First, advanced packaging equipment has reached an inflection point: TERAFAB explicitly adopts CoWoS-L and SoIC technologies, directly boosting orders for hybrid bonding tools from Applied Materials and Tokyo Electron (TEL); meanwhile, Ascend 950PR’s 2.5D packaging needs benefit domestic players—including Advanced Micro-Fabrication Equipment (AMEC) and Shenghe Precision—in RDL (redistribution layer) and TSV (through-silicon via) substitution efforts.
Second, HBM3e has become the new strategic battleground: SK Hynix has announced mass production of HBM3e by 2026—but both TERAFAB and Ascend demand customized bandwidth and reliability specifications, accelerating R&D efforts by ChangXin Memory Technologies and GigaDevice in HBM-compatible DRAM and interface ICs.
Third, liquid cooling infrastructure has shifted from optional to mission-critical: With 10,000-card clusters generating over 100 MW of thermal load, air cooling has hit its physical limits. Companies including Invecas and Galanz Power disclose that liquid-cooled server penetration is projected to reach 35% by 2026—driving demand for cold plates, CDUs (cooling distribution units), and fluorinated coolants to double.
Fourth, optical module speed upgrades are now urgent: Ascend 950PR supports 800G CPO (co-packaged optics), while TERAFAB’s roadmap references silicon photonics integration—accelerating industrialization of 1.6T optical modules and LPO (linear-drive pluggable optics) technology by companies such as Innolight and Accelink.
Geopolitical Risks: Dual Pressures of Regulatory Escalation and Technological Decoupling
Yet this national sprint is intensifying technological fragmentation. The U.S. Department of Commerce has initiated a special review of TERAFAB concerning potential “dual-use technology leakage,” while preparing to add more advanced packaging tools—including laser annealing and atomic layer deposition (ALD) systems—to its export control list.
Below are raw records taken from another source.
Lemma value_done_spec base fs e v : waiting base fs e -> out e = base ++ telling_bytes fs ++ wire v ->
  exists e', value_done e = (Ok (), e') /\ encoding base (told v (fs, None)) e'.
Proof.
  intros [Hf Ho] Hout. unfold value_done, update. eexists. split; [done|].
  destruct fs as [|f below], (open_ e) as [|o os] eqn:Eo; try done.
  destruct Ho as [(Hat & Hp & Hrel) Hos].
  destruct f as [p l|p m key]; destruct (map_keys o) as [ks|] eqn:Ek; try done.
  - destruct Hrel as [Hpr Hw]. cbn [told]. split; [done|]. split; [done|].
    cbn [telling_bytes] in *. split; [by rewrite Hout, told_bytes_list, <- app_assoc|]. rewrite Eo.
    split; [|done]. split; [done|]. split; [done|]. rewrite Ek. split; [done|].
    rewrite Hw. unfold len_of. rewrite length_app. simpl. lia.
  - destruct Hrel as (Hpr & Hw & Hks). pose proof Hks as (Hr & Hkd & Ha & Hh).
    destruct (Ha eq_refl) as [k ->]. cbn [told]. split; [done|]. split; [done|].
    cbn [telling_bytes] in *. split; [by rewrite Hout, told_bytes_map, <- app_assoc|]. rewrite Eo.
    split; [|done]. split; [done|]. split; [done|]. rewrite Ek. split; [done|].
    split; [rewrite Hw; unfold len_of; rewrite length_app; simpl; lia|].
    rewrite told_bytes_map, app_assoc. apply keys_rel_grow.
    assert (El : key_list (m ++ [(k, v)]) None = key_list m (Some k)).
    { unfold key_list, keys. rewrite map_app. by rewrite app_nil_r. }
    unfold keys_rel. rewrite El. by split_and!.
Qed.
More seriously, Washington is upgrading its “small yard, high fence” strategy: following restrictions on A100/H100 exports to China, new regulations expected in 2026 may cover all AI chips with FP16 performance exceeding 500 TFLOPS—the very metric Ascend 950PR targets. If implemented, China’s large-model training could confront a hard “compute ceiling.” Meanwhile, Iran’s recent statements regarding the Strait of Hormuz—though rooted in regional geopolitics—underscore an underlying anxiety about energy transport security, reflecting AI infrastructure’s acute dependence on electricity and cooling resources: global data centers already consume ~3% of worldwide electricity, and TERAFAB alone is projected to draw over 2 billion kWh annually—making grid stability an invisible cornerstone of compute sovereignty.
Conclusion: Infrastructure Sovereignty Beyond the Silicon Die
As Musk sketches his vision of a “space-based AI compute hub” in Austin, and Huawei unveils the “domestic large-model heart” in Dongguan, humanity stands at a new watershed: AI’s future will no longer hinge solely on algorithmic superiority—but on who controls wafer fabs, who sets packaging standards, and who masters coolant formulations. Premier Li Qiang’s remarks at the China Development Forum—“upholding openness and driving innovation”—carry heightened significance precisely now: genuine technological sovereignty has never meant isolationist self-reliance, but rather building irreplaceable value nodes within shared rule-based frameworks. The competition between TERAFAB and Ascend 950PR is, at root, a clash of two infrastructure philosophies: one anchoring technological evolution in outer space as its ultimate use case; the other cultivating ecosystem resilience across thousands of industries on Earth. The decisive factor may not lie in the raw compute number on any single chip—but in which nation first transforms computing power into a strategically managed, trusted, and universally accessible national resource—as dependable and ubiquitous as water or electricity.